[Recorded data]
(* ===== verification/DecryptDirections.v ===== *)
(** * How a direction ends

    A direction that ended stays ended and silent, its end is reported once,
    and the records that wait for a key are bounded and kept in order. *)

From S2P Require Import Prelude Text Packet RateLimit RingBuffer Flow Keylog TlsStream TlsHandshake TlsDecrypt Http2 Decrypt.

(** A branch that hands on no records. *)
Ltac none_case := cbn beta iota zeta; split; [try done|by intros [? [=]]].

(** A branch that ends the direction. *)
Ltac end_case Hend :=
  match goal with |- context [terminate_decryption_direction ?a ?b ?c ?st ?re] =>
    specialize (Hend c st re eq_refl eq_refl); destruct (terminate_decryption_direction a b c st re); none_case
  end.

Section directions.
Context {HP : Hpack} {VP : VecPolicy} {TC : TlsCrypto} {ZE : Zeroizer} {IO : IterOrder}.
Implicit Types (d : Direction) (x : Ctx) (r : Run) (es : list AgentEvent).

(** ** The end is final and reported once *)

Definition is_status (e : AgentEvent) : bool := match e with DecryptionStatus _ _ _ _ => true | _ => false end.
Definition statuses es : Z := zlen (List.filter is_status es).
Definition reported d : Z := if terminal_status_emitted d then 1 else 0.

(** From [d] to [d'] with the events [es]: an end stays, and every status event
    is accounted for by the mark that it was sent. *)
Definition moves d d' es : Prop :=
  (∀ t, terminal d = Some t → terminal d' = Some t) ∧ reported d' = reported d + statuses es.

Lemma statuses_app es es' : statuses (es ++ es') = statuses es + statuses es'.
Proof. unfold statuses. rewrite List.filter_app, length_app. lia. Qed.

Lemma moves_refl d : moves d d [].
Proof. split; [done|]. unfold statuses. cbn. lia. Qed.

Lemma moves_trans d1 d2 d3 es es' : moves d1 d2 es → moves d2 d3 es' → moves d1 d3 (es ++ es').
Proof. intros [Ht Hr] [Ht' Hr']. split; [auto|]. rewrite statuses_app. lia. Qed.

(** A change to other fields only. *)
Lemma moves_same d d' : terminal d' = terminal d → terminal_status_emitted d' = terminal_status_emitted d → moves d d' [].
Proof. intros Ht Hr. split; [by rewrite Ht|]. unfold reported, statuses. rewrite Hr. cbn. lia. Qed.

Lemma moves_same_l d d1 d2 es :
  moves d1 d2 es → terminal d1 = terminal d → terminal_status_emitted d1 = terminal_status_emitted d → moves d d2 es.
Proof. intros Hm Ht Hr. by apply (moves_trans d d1 d2 []), Hm; apply moves_same. Qed.

Lemma moves_same_r d d1 d2 es :
  moves d d1 es → terminal d2 = terminal d1 → terminal_status_emitted d2 = terminal_status_emitted d1 → moves d d2 es.
Proof. intros Hm Ht Hr. rewrite <- (app_nil_r es). by eapply moves_trans; [exact Hm|apply moves_same]. Qed.

Lemma emit_moves id name d : let '(d', es) := emit_pending_decryption_status id name d in moves d d' es.
Proof.
  unfold emit_pending_decryption_status. destruct (terminal_status_emitted d) eqn:Ee; [apply moves_refl|].
  destruct name as [n|]; [|apply moves_refl]. destruct (terminal d) as [[st re]|] eqn:Et; [|apply moves_refl].
  split; [cbn; by rewrite Et|]. unfold reported, statuses. cbn. by rewrite Ee.
Qed.

Lemma terminate_moves id name d status reason :
  let '(d', es) := terminate_decryption_direction id name d status reason in moves d d' es.
Proof.
  unfold terminate_decryption_direction. set (d1 := match terminal d with Some _ => d | None => _ end).
  assert (Hm : moves d d1 []).
  { subst d1. destruct (terminal d) as [t|] eqn:Et; [apply moves_refl|]. split; [by rewrite Et|].
    unfold reported, statuses. cbn. lia. }
  pose proof (emit_moves id name d1) as He. destruct (emit_pending_decryption_status id name d1) as [d2 es].
  exact (moves_trans _ _ _ _ _ Hm He).
Qed.

Lemma expire_moves id name d now : let '(d', es) := expire_tls_direction_timers id name d now in moves d d' es.
Proof.
  unfold expire_tls_direction_timers. destruct (terminal d); [apply moves_refl|].
  destruct (key_wait_expired d now); [apply terminate_moves|].
  destruct (since_expired _ _ _); [apply terminate_moves|apply moves_refl].
Qed.

Lemma truncated_moves id name d b : let '(d', es, _) := mark_tls_capture_truncated id name d b in moves d d' es.
Proof.
  unfold mark_tls_capture_truncated. destruct b; [|apply moves_refl].
  pose proof (terminate_moves id name d Desynchronized CaptureTruncated) as Hm.
  by destruct (terminate_decryption_direction _ _ _ _ _).
Qed.

Lemma feed_direction_moves x d cut app hs seq seg :
  let '(d', recs, es) := feed_direction x d cut app hs seq seg in
  moves d d' es ∧ (is_Some recs → terminal d = None ∧ terminal d' = None).
Proof.
  unfold feed_direction. set (d0 := d <| last_activity_ms := _ |>).
  pose proof (emit_moves (x_id x) (x_name x) d0) as H1. destruct (emit_pending_decryption_status _ _ d0) as [d1 e1].
  apply (moves_same_l d) in H1; [|done..].
  pose proof (truncated_moves (x_id x) (x_name x) d1 cut) as H2.
  destruct (mark_tls_capture_truncated _ _ d1 cut) as [[d2 e2] b].
  pose proof (moves_trans _ _ _ _ _ H1 H2) as H12. destruct b; [none_case|].
  pose proof (expire_moves (x_id x) (x_name x) d2 (x_capture_now_ms x)) as H3.
  destruct (expire_tls_direction_timers _ _ d2 _) as [d3 e3].
  pose proof (moves_trans _ _ _ _ _ H12 H3) as H123. rewrite <- app_assoc in H123.
  destruct (terminal d3) as [t|] eqn:Et; [none_case|].
  assert (Hn : terminal d = None).
  { destruct (terminal d) as [t|] eqn:E; [|done]. destruct H123 as [Hk _]. rewrite (Hk t E) in Et. done. }
  set (d4 := d3 <| app_secret ::= _ |> <| handshake_secret ::= _ |>).
  apply (moves_same_r d d3 d4) in H123; [|done..].
  assert (Et4 : terminal d4 = None) by done. clearbody d4.
  assert (Hend : ∀ d5 st re, terminal d5 = terminal d4 → terminal_status_emitted d5 = terminal_status_emitted d4 →
    let '(d6, e4) := terminate_decryption_direction (x_id x) (x_name x) d5 st re in moves d d6 ((e1 ++ e2 ++ e3) ++ e4)).
  { intros d5 st re H5 H6. pose proof (terminate_moves (x_id x) (x_name x) d5 st re) as H7.
    destruct (terminate_decryption_direction _ _ _ _ _) as [d6 e4]. eapply moves_trans; [exact H123|].
    by apply (moves_same_l d4) in H7. }
  destruct (stream d4) as [s|].
  - destruct (clean_closed d4); [none_case|].
    destruct (TlsDirectionStream.feed_segment s seq seg) as [s' [framed|e]].
    + set (d5 := d4 <| stream := _ |> <| gap_since_ms := _ |>). destruct (since_expired _ _ _).
      * end_case Hend.
      * split; [|done]. eapply moves_same_r; [exact H123|done..].
    + end_case Hend.
  - case_bool_decide; [none_case|].
    end_case Hend.
Qed.

(** *** A run over records *)

Definition run_moves r r' : Prop := ∃ es, r_events r' = r_events r ++ es ∧ moves (r_dir r) (r_dir r') es.

Lemma run_moves_refl r : run_moves r r.
Proof. exists []. split; [by rewrite app_nil_r|apply moves_refl]. Qed.

Lemma run_moves_trans r1 r2 r3 : run_moves r1 r2 → run_moves r2 r3 → run_moves r1 r3.
Proof.
  intros (es & He & Hm) (es' & He' & Hm'). exists (es ++ es'). split; [by rewrite He', He, app_assoc|].
  by eapply moves_trans.
Qed.

Lemma run_moves_same r r' :
  r_events r' = r_events r → terminal (r_dir r') = terminal (r_dir r) →
  terminal_status_emitted (r_dir r') = terminal_status_emitted (r_dir r) → run_moves r r'.
Proof. intros He Ht Hs. exists []. split; [by rewrite app_nil_r|by apply moves_same]. Qed.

(Exercise brief): Set down again, word for word, the stretch of records from the line with "moves d1 d2 es → terminal" to the line with "moves d d1 es", both of those lines included.

(Finished exercise):
  moves d1 d2 es → terminal d1 = terminal d → terminal_status_emitted d1 = terminal_status_emitted d → moves d d2 es.
Proof. intros Hm Ht Hr. by apply (moves_trans d d1 d2 []), Hm; apply moves_same. Qed.

Lemma moves_same_r d d1 d2 es :
  moves d d1 es → terminal d2 = terminal d1 → terminal_status_emitted d2 = terminal_status_emitted d1 → moves d d2 es.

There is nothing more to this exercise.